[Stored data]

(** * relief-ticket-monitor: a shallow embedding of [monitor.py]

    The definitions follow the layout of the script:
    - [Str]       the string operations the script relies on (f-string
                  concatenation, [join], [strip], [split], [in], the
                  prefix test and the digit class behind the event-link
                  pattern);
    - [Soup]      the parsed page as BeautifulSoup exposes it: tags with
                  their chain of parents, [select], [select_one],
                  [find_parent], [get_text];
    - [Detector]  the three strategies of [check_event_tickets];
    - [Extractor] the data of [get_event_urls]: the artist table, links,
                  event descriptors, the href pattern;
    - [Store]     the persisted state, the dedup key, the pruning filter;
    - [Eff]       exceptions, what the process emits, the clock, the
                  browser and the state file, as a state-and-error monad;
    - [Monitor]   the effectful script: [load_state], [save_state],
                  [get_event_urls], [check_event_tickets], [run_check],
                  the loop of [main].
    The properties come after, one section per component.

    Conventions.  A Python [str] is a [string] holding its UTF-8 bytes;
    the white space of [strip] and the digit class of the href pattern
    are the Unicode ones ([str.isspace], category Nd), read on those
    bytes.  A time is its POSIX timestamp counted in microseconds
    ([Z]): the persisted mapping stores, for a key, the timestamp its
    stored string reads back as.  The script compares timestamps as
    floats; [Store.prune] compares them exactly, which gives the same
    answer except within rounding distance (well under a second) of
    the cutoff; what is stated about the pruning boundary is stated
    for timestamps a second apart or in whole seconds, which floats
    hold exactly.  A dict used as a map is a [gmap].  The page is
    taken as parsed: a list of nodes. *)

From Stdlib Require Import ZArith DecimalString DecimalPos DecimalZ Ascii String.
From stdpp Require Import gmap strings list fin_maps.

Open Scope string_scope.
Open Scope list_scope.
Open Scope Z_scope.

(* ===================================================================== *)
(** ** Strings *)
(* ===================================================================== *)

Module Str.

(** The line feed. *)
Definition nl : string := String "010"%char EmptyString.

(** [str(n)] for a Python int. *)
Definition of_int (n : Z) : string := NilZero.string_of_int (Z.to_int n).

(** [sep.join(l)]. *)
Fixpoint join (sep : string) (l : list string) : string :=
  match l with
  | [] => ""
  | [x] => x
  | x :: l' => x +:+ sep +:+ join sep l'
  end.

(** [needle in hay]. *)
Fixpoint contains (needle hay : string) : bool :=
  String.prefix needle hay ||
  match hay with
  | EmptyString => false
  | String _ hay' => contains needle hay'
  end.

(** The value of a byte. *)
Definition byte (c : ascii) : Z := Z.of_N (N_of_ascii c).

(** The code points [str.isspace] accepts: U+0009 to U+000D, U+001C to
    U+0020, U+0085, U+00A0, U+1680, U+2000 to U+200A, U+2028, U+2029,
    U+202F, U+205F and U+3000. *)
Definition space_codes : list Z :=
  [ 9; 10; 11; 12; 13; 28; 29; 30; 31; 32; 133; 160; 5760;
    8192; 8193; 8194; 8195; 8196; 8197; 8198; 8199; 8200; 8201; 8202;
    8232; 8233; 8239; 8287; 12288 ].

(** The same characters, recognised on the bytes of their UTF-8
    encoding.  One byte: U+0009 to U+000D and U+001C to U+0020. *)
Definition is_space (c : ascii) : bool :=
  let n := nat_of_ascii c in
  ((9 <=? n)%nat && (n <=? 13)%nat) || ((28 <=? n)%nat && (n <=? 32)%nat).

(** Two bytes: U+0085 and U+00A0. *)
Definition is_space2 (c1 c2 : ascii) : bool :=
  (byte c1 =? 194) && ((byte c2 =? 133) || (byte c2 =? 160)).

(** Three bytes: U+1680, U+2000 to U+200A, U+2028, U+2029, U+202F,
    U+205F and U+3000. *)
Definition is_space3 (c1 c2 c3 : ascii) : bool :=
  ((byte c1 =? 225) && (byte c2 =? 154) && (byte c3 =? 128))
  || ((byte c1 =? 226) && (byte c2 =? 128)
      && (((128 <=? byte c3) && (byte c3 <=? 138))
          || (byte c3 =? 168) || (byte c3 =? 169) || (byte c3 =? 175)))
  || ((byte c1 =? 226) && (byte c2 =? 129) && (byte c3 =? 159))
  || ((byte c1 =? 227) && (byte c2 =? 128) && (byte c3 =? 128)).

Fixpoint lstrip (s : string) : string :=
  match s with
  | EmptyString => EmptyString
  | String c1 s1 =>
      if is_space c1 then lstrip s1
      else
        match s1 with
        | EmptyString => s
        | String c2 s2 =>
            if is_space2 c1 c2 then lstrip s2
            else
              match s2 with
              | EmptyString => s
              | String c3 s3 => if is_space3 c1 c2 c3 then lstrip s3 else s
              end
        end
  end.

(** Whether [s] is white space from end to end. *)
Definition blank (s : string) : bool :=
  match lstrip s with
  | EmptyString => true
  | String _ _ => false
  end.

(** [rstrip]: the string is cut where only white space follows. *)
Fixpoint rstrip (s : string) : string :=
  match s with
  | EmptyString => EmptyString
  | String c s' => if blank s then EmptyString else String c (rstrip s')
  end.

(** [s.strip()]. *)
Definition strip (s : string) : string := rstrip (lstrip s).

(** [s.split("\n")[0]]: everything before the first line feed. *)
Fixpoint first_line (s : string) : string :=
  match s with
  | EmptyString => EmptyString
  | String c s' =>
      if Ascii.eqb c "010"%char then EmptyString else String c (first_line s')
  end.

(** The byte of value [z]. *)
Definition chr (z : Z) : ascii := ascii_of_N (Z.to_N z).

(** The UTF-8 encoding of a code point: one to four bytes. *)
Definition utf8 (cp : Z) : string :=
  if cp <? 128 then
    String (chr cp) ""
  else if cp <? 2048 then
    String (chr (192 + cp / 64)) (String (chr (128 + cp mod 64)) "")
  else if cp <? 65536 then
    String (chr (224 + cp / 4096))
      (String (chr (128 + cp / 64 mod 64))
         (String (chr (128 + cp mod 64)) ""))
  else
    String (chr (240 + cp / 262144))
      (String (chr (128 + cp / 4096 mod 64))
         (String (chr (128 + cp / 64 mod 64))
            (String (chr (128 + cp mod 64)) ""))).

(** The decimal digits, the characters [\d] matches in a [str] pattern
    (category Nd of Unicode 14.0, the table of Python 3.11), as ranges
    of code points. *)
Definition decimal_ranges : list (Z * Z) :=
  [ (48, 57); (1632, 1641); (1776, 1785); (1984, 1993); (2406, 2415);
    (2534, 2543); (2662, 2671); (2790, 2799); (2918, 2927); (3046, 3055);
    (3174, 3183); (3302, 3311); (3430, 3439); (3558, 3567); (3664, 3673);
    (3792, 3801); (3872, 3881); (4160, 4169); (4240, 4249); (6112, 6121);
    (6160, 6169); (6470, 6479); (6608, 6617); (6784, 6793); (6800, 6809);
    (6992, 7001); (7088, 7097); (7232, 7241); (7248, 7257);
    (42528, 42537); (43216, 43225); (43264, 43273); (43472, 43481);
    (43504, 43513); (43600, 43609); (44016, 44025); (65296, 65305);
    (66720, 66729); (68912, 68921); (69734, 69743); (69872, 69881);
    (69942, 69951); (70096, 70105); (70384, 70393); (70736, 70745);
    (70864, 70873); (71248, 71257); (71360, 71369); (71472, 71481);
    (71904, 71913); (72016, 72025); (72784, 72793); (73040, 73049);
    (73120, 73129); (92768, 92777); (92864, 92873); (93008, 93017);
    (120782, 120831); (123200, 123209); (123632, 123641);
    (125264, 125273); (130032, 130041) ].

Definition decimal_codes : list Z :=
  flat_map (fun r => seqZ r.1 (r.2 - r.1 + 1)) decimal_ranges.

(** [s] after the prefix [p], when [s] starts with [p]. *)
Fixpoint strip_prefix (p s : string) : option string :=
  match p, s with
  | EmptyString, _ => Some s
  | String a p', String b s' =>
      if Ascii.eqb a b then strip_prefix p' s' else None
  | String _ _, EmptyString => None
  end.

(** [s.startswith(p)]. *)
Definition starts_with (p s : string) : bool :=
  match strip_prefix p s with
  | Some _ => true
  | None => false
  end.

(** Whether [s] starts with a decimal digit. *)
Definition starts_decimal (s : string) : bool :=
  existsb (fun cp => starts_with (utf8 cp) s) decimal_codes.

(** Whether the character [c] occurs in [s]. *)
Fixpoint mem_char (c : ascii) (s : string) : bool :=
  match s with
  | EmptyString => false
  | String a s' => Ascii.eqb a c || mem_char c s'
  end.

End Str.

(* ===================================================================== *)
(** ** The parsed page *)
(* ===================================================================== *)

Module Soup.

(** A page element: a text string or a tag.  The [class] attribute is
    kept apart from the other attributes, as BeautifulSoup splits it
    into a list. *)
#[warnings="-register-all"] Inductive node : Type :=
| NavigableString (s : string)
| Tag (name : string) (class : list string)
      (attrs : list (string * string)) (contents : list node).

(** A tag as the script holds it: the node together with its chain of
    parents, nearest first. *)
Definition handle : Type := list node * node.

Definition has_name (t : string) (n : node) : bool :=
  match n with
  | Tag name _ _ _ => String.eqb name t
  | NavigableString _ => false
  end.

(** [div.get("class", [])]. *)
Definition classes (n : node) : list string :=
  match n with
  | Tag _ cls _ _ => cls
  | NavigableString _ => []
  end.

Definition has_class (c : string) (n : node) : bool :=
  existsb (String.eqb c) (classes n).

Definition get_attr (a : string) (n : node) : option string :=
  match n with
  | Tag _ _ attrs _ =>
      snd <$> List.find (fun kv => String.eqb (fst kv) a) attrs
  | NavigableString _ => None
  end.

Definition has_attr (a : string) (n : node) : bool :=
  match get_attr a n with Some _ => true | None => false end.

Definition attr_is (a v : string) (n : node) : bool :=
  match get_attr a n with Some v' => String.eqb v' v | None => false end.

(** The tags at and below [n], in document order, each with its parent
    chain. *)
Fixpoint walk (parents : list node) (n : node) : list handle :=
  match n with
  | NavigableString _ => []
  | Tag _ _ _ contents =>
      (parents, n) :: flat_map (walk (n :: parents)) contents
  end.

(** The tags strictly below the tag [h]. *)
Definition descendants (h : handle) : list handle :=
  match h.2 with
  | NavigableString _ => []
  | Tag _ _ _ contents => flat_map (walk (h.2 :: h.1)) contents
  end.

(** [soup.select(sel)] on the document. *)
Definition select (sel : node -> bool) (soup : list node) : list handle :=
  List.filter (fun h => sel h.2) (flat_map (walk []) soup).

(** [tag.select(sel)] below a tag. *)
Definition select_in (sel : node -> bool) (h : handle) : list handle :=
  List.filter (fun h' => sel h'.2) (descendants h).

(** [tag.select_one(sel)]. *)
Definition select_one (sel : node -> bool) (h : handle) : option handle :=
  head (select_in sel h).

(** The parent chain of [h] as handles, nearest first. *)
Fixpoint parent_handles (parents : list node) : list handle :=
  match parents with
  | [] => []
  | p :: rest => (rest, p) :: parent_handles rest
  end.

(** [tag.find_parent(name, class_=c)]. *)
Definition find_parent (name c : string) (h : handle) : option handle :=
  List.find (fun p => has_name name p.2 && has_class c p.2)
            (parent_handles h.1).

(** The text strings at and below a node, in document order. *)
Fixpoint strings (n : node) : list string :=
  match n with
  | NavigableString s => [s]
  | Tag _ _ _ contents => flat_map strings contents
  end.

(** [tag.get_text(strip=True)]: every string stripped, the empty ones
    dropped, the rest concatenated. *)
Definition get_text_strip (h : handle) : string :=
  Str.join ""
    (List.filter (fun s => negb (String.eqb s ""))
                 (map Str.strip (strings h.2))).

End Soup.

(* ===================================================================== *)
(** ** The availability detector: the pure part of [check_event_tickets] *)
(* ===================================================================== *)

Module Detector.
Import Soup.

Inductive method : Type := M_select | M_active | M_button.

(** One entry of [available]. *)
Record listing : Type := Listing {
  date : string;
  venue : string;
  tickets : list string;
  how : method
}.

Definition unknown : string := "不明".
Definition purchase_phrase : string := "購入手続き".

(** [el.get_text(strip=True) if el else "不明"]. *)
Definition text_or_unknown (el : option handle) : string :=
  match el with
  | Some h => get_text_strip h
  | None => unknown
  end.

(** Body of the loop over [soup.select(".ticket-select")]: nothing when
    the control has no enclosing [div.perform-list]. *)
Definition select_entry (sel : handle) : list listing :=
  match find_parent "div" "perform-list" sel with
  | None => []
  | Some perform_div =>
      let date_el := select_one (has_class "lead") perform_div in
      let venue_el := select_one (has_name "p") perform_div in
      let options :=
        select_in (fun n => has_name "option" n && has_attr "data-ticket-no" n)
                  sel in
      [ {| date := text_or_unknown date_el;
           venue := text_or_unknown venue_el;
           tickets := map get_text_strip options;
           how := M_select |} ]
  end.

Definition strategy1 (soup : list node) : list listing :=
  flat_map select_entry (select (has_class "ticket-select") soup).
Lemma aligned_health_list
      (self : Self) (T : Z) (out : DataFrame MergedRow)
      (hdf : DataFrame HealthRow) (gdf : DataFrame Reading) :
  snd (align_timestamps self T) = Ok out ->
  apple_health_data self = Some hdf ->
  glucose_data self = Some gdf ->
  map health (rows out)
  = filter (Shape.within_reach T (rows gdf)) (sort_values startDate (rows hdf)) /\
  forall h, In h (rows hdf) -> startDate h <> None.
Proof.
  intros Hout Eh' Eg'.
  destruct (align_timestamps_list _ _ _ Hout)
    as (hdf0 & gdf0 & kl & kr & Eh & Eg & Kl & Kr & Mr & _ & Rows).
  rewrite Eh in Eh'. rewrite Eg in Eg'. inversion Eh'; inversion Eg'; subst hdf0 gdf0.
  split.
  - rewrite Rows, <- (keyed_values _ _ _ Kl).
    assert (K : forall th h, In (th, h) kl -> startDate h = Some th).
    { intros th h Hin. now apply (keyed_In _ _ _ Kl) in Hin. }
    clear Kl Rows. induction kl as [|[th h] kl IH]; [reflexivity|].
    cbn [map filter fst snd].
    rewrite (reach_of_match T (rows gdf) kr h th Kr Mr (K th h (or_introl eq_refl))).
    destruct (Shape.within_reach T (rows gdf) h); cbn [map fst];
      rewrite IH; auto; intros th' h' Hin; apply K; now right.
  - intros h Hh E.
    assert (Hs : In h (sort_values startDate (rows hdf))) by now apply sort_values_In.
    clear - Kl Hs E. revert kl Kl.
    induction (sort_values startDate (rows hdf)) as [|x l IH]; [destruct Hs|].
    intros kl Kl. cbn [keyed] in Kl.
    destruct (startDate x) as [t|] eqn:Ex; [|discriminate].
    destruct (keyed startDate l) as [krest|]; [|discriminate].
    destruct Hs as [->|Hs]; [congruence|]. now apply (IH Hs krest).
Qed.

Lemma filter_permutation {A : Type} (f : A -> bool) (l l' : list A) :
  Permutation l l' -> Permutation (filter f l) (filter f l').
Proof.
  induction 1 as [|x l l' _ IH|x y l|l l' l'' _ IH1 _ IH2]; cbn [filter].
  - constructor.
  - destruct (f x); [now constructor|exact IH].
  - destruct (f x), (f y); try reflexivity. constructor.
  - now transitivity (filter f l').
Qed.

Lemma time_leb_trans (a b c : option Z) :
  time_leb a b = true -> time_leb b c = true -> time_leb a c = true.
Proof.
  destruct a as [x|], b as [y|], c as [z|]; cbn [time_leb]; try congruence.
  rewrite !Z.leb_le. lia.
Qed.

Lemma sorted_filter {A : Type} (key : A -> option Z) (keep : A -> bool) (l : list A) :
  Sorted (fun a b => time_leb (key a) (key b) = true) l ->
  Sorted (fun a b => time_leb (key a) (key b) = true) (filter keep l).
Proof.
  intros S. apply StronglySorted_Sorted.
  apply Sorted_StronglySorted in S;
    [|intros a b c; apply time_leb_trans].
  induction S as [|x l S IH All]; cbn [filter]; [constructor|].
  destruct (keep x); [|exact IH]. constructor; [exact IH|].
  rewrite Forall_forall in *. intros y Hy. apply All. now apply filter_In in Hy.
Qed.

[Try it] Lines with "when" in them are what the answer must contain; copy each from the records above.

[Finished task]
(** [s] after the prefix [p], when [s] starts with [p]. *)
(** Body of the loop over [soup.select(".ticket-select")]: nothing when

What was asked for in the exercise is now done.